*EXERCISE OBJECTIVE*
Please reproduce the entries below exactly, starting at the first line and ending with the line that holds "From S2P Require Import Prelude".

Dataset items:

◇ ◇ ◇ ◇ ◇

(* ===== verification/RlcAmAck.v ===== *)
(** Status PDUs received by the NR RLC AM entity: whatever the bits of the PDU
    are, the lists and the store stay in order and every loop ends. *)

From S2P Require Import Prelude RlcPdu RlcSdu TimeStat RlcEntity RlcUm RlcRxManager RlcAm.
From S2P Require Import RlcAmStatus RlcAmTx RlcAmRx RlcAmStore RlcAmTxInv RlcAmOps.

(** ** Segments leave the lists *)

Lemma sorted_remove h e pre cur post :
  StronglySorted (key_lt h e) (pre ++ cur :: post) -> StronglySorted (key_lt h e) (pre ++ post).
Proof.
  induction pre as [|p pre IH]; simpl; intros H; apply StronglySorted_inv in H as [H Hp]; [done|].
  constructor; [auto|]. apply Forall_app in Hp as [H1 H2]. apply Forall_cons in H2 as [_ H2]. by apply Forall_app.
Qed.

Lemma sorted_sublist_l h e l k : StronglySorted (key_lt h e) (l ++ k) -> StronglySorted (key_lt h e) l.
Proof.
  induction l as [|a l IH]; simpl; intros H; [constructor|]. apply StronglySorted_inv in H as [H Ha].
  constructor; [auto|]. by apply Forall_app in Ha as [? _].
Qed.

(** The segments [gone] leave, in any of the three lists; the numbers of the
    transmission side stay.  [v'] has the lists that are left. *)
Record am_shrunk (h : rlc_heap) (v v' : nr_rlc_entity_am) (gone : list nr_rlc_sdu_segment) : Prop := {
  ash_same : (am_sn_field_length v', am_sn_modulus v', am_window_size v', am_tx_next v', am_tx_next_ack v', am_tx v')
           = (am_sn_field_length v, am_sn_modulus v, am_window_size v, am_tx_next v, am_tx_next_ack v, am_tx v);
  ash_bs : bs_tx_size (bstatus (am_common v')) = bs_tx_size (bstatus (am_common v));
  ash_lists : sl_list (am_wait v) ++ am_retransmit v ≡ₚ gone ++ sl_list (am_wait v') ++ am_retransmit v';
  ash_wait_end : end_ok (am_wait v');
  ash_wait : StronglySorted (key_lt h v) (sl_list (am_wait v'));
  ash_retx : StronglySorted (key_lt h v) (am_retransmit v');
  ash_bs_retx : zsum (am_cost v) (am_retransmit v') <= bs_retx_size (bstatus (am_common v'))
}.

Lemma am_shrunk_inv h v v' gone : am_tx_inv h v [] -> am_shrunk h v v' gone -> am_tx_inv h v' [] /\ store_ok h (gone ++ am_segs v').
Proof.
  intros [Hc Hn Ha Hw Hst Hte Hwe Ht Hh Hsent Hws Hrs Hu Hb Hr] [[= Hl HM HW Hn' Ha' Ht'] Hbs Hp Hwe' Hws' Hrs' Hbr'].
  pose proof (modulus_tx_ext v v' HM Ha') as Hmod.
  assert (am_cost v' = am_cost v) as Hcost by (unfold am_cost, compute_pdu_header_size; by rewrite Hl).
  assert (am_sn_ok v' = am_sn_ok v) as Hok by (unfold am_sn_ok; by rewrite HM).
  assert (in_flight h v' = in_flight h v) as Hif by (unfold in_flight; by rewrite Hok, Hmod, Hn').
  assert (key_lt h v' = key_lt h v) as Hkey by (unfold key_lt, seg_key; by rewrite Hmod).
  assert (partial h v' = partial h v) as Hpart by (unfold partial; by rewrite Hok, Hmod, Hn').
  assert (Hsegs : am_segs v ≡ₚ gone ++ am_segs v').
  { unfold am_segs. rewrite Ht', Hp, !app_assoc. by rewrite (Permutation_app_comm gone). }
  simpl in Hst, Hsent. rewrite Hsegs in Hst. rewrite Hp in Hsent. apply Forall_app in Hsent as [_ Hsent].
  split; [|done].
  constructor; rewrite ?Hok, ?Hmod, ?Hcost, ?Hif, ?Hkey, ?Hpart, ?Hn', ?Ha', ?HW, ?Ht', ?Hbs; try done.
  - by apply (am_cfg_core v v').
  - by apply store_ok_app_r in Hst.
  - intros x y Hx Hy. apply Hu; simpl; rewrite Hsegs, elem_of_app; by right.
Qed.

(** A segment leaves and is freed. *)
Lemma am_free_ok h v v' cur :
  am_tx_inv h v [] -> am_shrunk h v v' [cur] ->
  exists s h' r, heap_get h (seg_sdu cur) = Ok s /\ nr_rlc_free_sdu_segment h cur = Ok (h', r) /\ am_tx_inv h' v' [] /\
    heap_keeps (am_segs v') h h'.
Proof.
  intros Hinv Hsh. destruct (am_shrunk_inv h v v' [cur] Hinv Hsh) as [Hinv' Hst].
  destruct (store_free h cur (am_segs v') Hst) as (h' & r & Hf & Hst' & Hk & _).
  pose proof (st_fits _ _ Hst) as Hfit. apply Forall_cons in Hfit as [(s & Hs & _) _].
  exists s, h', r. split_and!; [by apply heap_get_lookup|done|by apply (am_tx_inv_keeps h)|done].
Qed.

(** ** The state of the walk *)

(** An event that hands over no SDU. *)
Definition quiet (ev : event) : bool := match ev with deliver_sdu _ => false | _ => true end.

(** The segments ahead on the two lists are in order behind those of the new
    retransmit list; [end_wait_list] is set only when nothing is ahead on the
    wait list. *)
Record ctl_inv (c : control) : Prop := {
  ci_inv : am_tx_inv (ct_heap c) (control_lists c) [];
  ci_end : ct_end c <> None -> ct_wait c = [];
  ci_left : ct_wait c <> [] -> ct_left c = [];
  ci_events : forallb quiet (ct_events c) = true;
  ci_merge : forall s t, s ∈ ct_new c -> t ∈ ct_wait c -> key_lt (ct_heap c) (ct_e c) s t
}.

(** What the walk does not change. *)
Definition ctl_frame (e : nr_rlc_entity_am) :=
  (am_rx_part e, (am_tx_next e, am_tx_next_ack e, am_tx e, am_wait e), am_t_current e).

Definition ctl_ahead (c : control) : nat := length (ct_wait c) + length (ct_retx c).

(** The sequence numbers of what is still to be transmitted. *)
Definition ctl_sns (c : control) : list Z := map (sn_of (ct_heap c)) (sl_list (am_tx (ct_e c))).

(** One turn: the invariant stays, and there is less ahead when it goes on. *)
Definition ctl_step (c c' : control) : Prop :=
  ctl_inv c' /\ (ctl_frame (ct_e c') = ctl_frame (ct_e c) /\ ctl_sns c' = ctl_sns c) /\ (ctl_ahead c' <= ctl_ahead c)%nat.

Lemma ctl_in_wait c s : s ∈ ct_wait c -> s ∈ am_segs (control_lists c).
Proof. unfold am_segs. simpl. rewrite !elem_of_app. tauto. Qed.

Lemma ctl_in_retx c s : s ∈ ct_retx c -> s ∈ am_segs (control_lists c).
Proof. unfold am_segs. simpl. rewrite !elem_of_app. tauto. Qed.

Section Turn.
Context (c : control) (Hinv : ctl_inv c).

Let v := control_lists c.

Lemma ctl_fits s : s ∈ am_segs v -> seg_fits (ct_heap c) s.
Proof. intros Hs. by apply (inv_fits _ v []); [apply Hinv|]. Qed.

Lemma ctl_sn s : s ∈ ct_kept c ++ ct_wait c ++ ct_left c ++ ct_new c ++ ct_retx c -> am_sn_ok v (sn_of (ct_heap c) s).
Proof.
  intros Hs. pose proof (ati_sent _ _ _ (ci_inv c Hinv)) as H. rewrite Forall_forall in H. apply H.
  simpl. rewrite !elem_of_app in *. tauto.
Qed.

Lemma ctl_sn_wait cur rest : ct_wait c = cur :: rest -> seg_sn (ct_heap c) cur = Ok (sn_of (ct_heap c) cur).
Proof. intros Hl. apply seg_sn_ok, ctl_fits, ctl_in_wait. rewrite Hl. by left. Qed.

Lemma ctl_sn_retx cur rest : ct_retx c = cur :: rest -> seg_sn (ct_heap c) cur = Ok (sn_of (ct_heap c) cur).
Proof. intros Hl. apply seg_sn_ok, ctl_fits, ctl_in_retx. rewrite Hl. by left. Qed.

(** The end pointer when the head of what is ahead on the wait list goes. *)
Lemma ctl_unlink_ok cur rest :
  ct_wait c = cur :: rest ->
  end_ok (mk_seg_list (ct_kept c ++ rest ++ ct_left c)
            (match ct_unlink_end c cur with None => sl_end (am_wait (ct_e c)) | Some a => a end))
  /\ (ct_unlink_end c cur <> None -> rest = []).
Proof.
  intros Hl. pose proof (ci_left c Hinv ltac:(by rewrite Hl)) as Hlf.
  assert (ct_end c = None) as Hend.
  { destruct (ct_end c) eqn:He; [|done]. pose proof (ci_end c Hinv ltac:(by rewrite He)). congruence. }
  pose proof (ati_wait_end _ _ _ (ci_inv c Hinv)) as Hok. unfold end_ok in Hok. simpl in Hok.
  rewrite Hend, Hl, Hlf, app_nil_r in Hok. unfold ct_unlink_end. rewrite Hok, Hend, Hlf, app_nil_r.
  pose proof (st_addr _ _ (ati_store _ _ _ (ci_inv c Hinv))) as Hnd. simpl in Hnd. unfold am_segs in Hnd. simpl in Hnd.
  rewrite !map_app in Hnd. apply NoDup_app in Hnd as (_ & _ & Hnd). apply NoDup_app in Hnd as (Hnd & _ & _).
  apply NoDup_app in Hnd as (_ & _ & Hnd). rewrite Hl in Hnd. simpl in Hnd. apply NoDup_cons in Hnd as [Hfresh _].
  destruct rest as [|r rest _] using rev_ind.
  - rewrite last_snoc. simpl. rewrite bool_decide_true by done. split; [|done]. unfold end_ok. simpl. by rewrite app_nil_r.
  - assert (last (ct_kept c ++ cur :: rest ++ [r]) = Some r) as -> by by rewrite app_comm_cons, app_assoc, last_snoc.
    simpl. rewrite bool_decide_false.
    + split; [|done]. unfold end_ok. simpl. by rewrite app_assoc, last_snoc.
    + intros [= Heq]. apply Hfresh. rewrite map_app, !elem_of_app. left. right. simpl. rewrite Heq. by left.
Qed.
End Turn.

(** ** The turns of the walk *)

Lemma free_acked_ok h e cur s h' r :
  heap_get h (seg_sdu cur) = Ok s -> nr_rlc_free_sdu_segment h cur = Ok (h', r) ->
  exists e' ev, free_acked h e cur = Ok (h', e', ev) /\ am_core e' = am_core e /\ ctl_frame e' = ctl_frame e /\
    forallb quiet ev = true.
Proof.
  intros Hs Hf. unfold free_acked. rewrite Hs. cbn [rbind]. rewrite Hf. cbn [rbind].
  case_bool_; eexists _, _; by split_and!.
Qed.

Lemma control_lists_core c c' :
  am_core (ct_e c') = am_core (ct_e c) -> ct_kept c' ++ ct_wait c' ++ ct_left c' = ct_kept c ++ ct_wait c ++ ct_left c ->
  ct_end c' = ct_end c -> ct_new c' ++ ct_retx c' = ct_new c ++ ct_retx c ->
  am_core (control_lists c') = am_core (control_lists c).
Proof.
  intros [= Hl HM HW Hb Hn Ha Ht Hw Hr] Hwl Hend Hrl. unfold am_core, control_lists. simpl.
  by rewrite Hl, HM, HW, Hb, Hn, Ha, Ht, Hw, Hwl, Hend, Hrl.
Qed.

Lemma key_core h e e' s t : am_core e' = am_core e -> key_lt h e s t -> key_lt h e' s t.
Proof.
  intros [= _ HM _ _ _ Ha _ _ _]. unfold key_lt, seg_key. by rewrite (modulus_tx_ext e e').
Qed.

Lemma key_keeps l h h' e s t :
  heap_keeps l h h' -> s ∈ l -> t ∈ l -> seg_fits h s -> seg_fits h t -> key_lt h e s t -> key_lt h' e s t.
Proof.
  intros Hk Hs Ht Hfs Hft. unfold key_lt, seg_key. by rewrite !(sn_of_keeps l h h') by done.
Qed.

(** What is to be transmitted does not see the store change. *)
Lemma ctl_sns_keeps c c1 h' e' :
  heap_keeps (am_segs (control_lists c1)) (ct_heap c) h' -> ctl_frame e' = ctl_frame (ct_e c) -> ctl_inv c ->
  am_tx (ct_e c1) = am_tx (ct_e c) ->
  map (sn_of h') (sl_list (am_tx e')) = map (sn_of (ct_heap c)) (sl_list (am_tx (ct_e c))).
Proof.
  intros Hk [= _ _ _ _ _ _ _ _ _ _ _ Ht _ _] Hinv Ht1. rewrite Ht. apply map_ext_in. intros s Hs%list_elem_of_In.
  apply (sn_of_keeps (am_segs (control_lists c1))); [done| |].
  - unfold am_segs. simpl. rewrite Ht1, !elem_of_app. by left.
  - apply (inv_fits _ (control_lists c) []); [apply Hinv|]. unfold am_segs. simpl. rewrite elem_of_app. by left.
Qed.

(** The invariant once the lists have shrunk and the store has changed. *)
Lemma ctl_inv_next c c1 c' :
  ctl_inv c -> am_tx_inv (ct_heap c') (control_lists c1) [] -> am_core (control_lists c') = am_core (control_lists c1) ->
  am_core (ct_e c') = am_core (ct_e c) \/ modulus_tx (ct_e c') = modulus_tx (ct_e c) ->
  (forall s, s ∈ ct_new c' ++ ct_wait c' -> sn_of (ct_heap c') s = sn_of (ct_heap c) s) ->
  (ct_end c' <> None -> ct_wait c' = []) -> (ct_wait c' <> [] -> ct_left c' = []) ->
  forallb quiet (ct_events c') = true ->
  (forall s t, s ∈ ct_new c' -> t ∈ ct_wait c' -> key_lt (ct_heap c) (ct_e c) s t) ->
  ctl_inv c'.
Proof.
  intros Hinv Hinv1 Hcore He Hsn Hend Hleft Hq Hm. split; try done.
  - by apply (am_tx_inv_core _ (control_lists c1)).
  - intros s t Hs Ht. specialize (Hm s t Hs Ht). unfold key_lt, seg_key in *.
    rewrite !Hsn by (rewrite elem_of_app; auto).
    assert (modulus_tx (ct_e c') = modulus_tx (ct_e c)) as ->; [|done].
    destruct He as [[= _ HM _ _ _ Ha _ _ _]|?]; [by apply modulus_tx_ext|done].
Qed.

Section Turns.
Context (c : control) (Hinv : ctl_inv c).

Let v := control_lists c.
Let h := ct_heap c.

Lemma ctl_key_wait_sorted cur rest t : ct_wait c = cur :: rest -> t ∈ rest -> key_lt h (ct_e c) cur t.
Proof.
  intros Hl Ht. pose proof (ati_wait_sorted _ _ _ (ci_inv c Hinv)) as Hs. simpl in Hs. rewrite Hl in Hs.
  assert (StronglySorted (key_lt h (control_lists c)) ((cur :: rest) ++ ct_left c)) as Hs2 by by apply sorted_app_r in Hs.
  apply StronglySorted_inv in Hs2 as [_ Hall]. rewrite Forall_forall in Hall. apply Hall. rewrite elem_of_app. by left.
Qed.

Lemma free_acked_wait_ok cur rest :
  ct_wait c = cur :: rest ->
  exists c', free_acked_wait c cur rest = Ok c' /\ ctl_step c c' /\ (ctl_ahead c' < ctl_ahead c)%nat /\ ct_wait c' = rest.
Proof.
  intros Hl. destruct (ctl_unlink_ok c Hinv cur rest Hl) as [Hend Hun].
  set (c1 := {| c with ct_wait := rest; ct_end := ct_unlink_end c cur |}).
  pose proof (ci_left c Hinv ltac:(by rewrite Hl)) as Hlf.
  assert (Hsh : am_shrunk h v (control_lists c1) [cur]).
  { pose proof (ati_wait_sorted _ _ _ (ci_inv c Hinv)) as Hs. simpl in Hs. rewrite Hl in Hs.
    constructor; try done; try apply (ci_inv c Hinv).
    - simpl. rewrite Hl, Hlf. rewrite <- !app_assoc. simpl. symmetry. apply Permutation_middle.
    - simpl. by apply (sorted_remove _ _ _ cur). }
  destruct (am_free_ok h v (control_lists c1) cur (ci_inv c Hinv) Hsh) as (s & h' & r & Hs & Hf & Hinv1 & Hk).
  destruct (free_acked_ok h (ct_e c) cur s h' r Hs Hf) as (e' & ev & Hfa & Hcore & Hframe & Hq).
  unfold free_acked_wait. fold h. rewrite Hfa. cbn [rbind]. eexists. split; [done|].
  split; [|simpl; unfold ctl_ahead; simpl; rewrite Hl; simpl; split; [lia|done]].
  split; [|split; [split; [done|by apply (ctl_sns_keeps c c1)]|unfold ctl_ahead; simpl; rewrite Hl; simpl; lia]].
  apply (ctl_inv_next c c1); try done.
  - by apply control_lists_core.
  - by left.
  - intros x Hx. simpl in Hx. apply (sn_of_keeps (am_segs (control_lists c1))); [done| |].
    + unfold am_segs. simpl. rewrite !elem_of_app in *. tauto.
    + apply (ctl_fits c Hinv). destruct (elem_of_app (ct_new c) rest x) as [H1 _]. destruct (H1 Hx) as [?|?].
      * unfold am_segs. simpl. rewrite !elem_of_app. tauto.
      * apply ctl_in_wait. rewrite Hl. by right.
  - simpl. by rewrite forallb_app, (ci_events c Hinv).
  - intros x y Hx Hy. apply (ci_merge c Hinv); [done|]. rewrite Hl. by right.
Qed.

◇ ◇ ◇ ◇ ◇

*ANSWER FOR THE TASK*
(* ===== verification/RlcAmAck.v ===== *)
(** Status PDUs received by the NR RLC AM entity: whatever the bits of the PDU
    are, the lists and the store stay in order and every loop ends. *)

From S2P Require Import Prelude RlcPdu RlcSdu TimeStat RlcEntity RlcUm RlcRxManager RlcAm.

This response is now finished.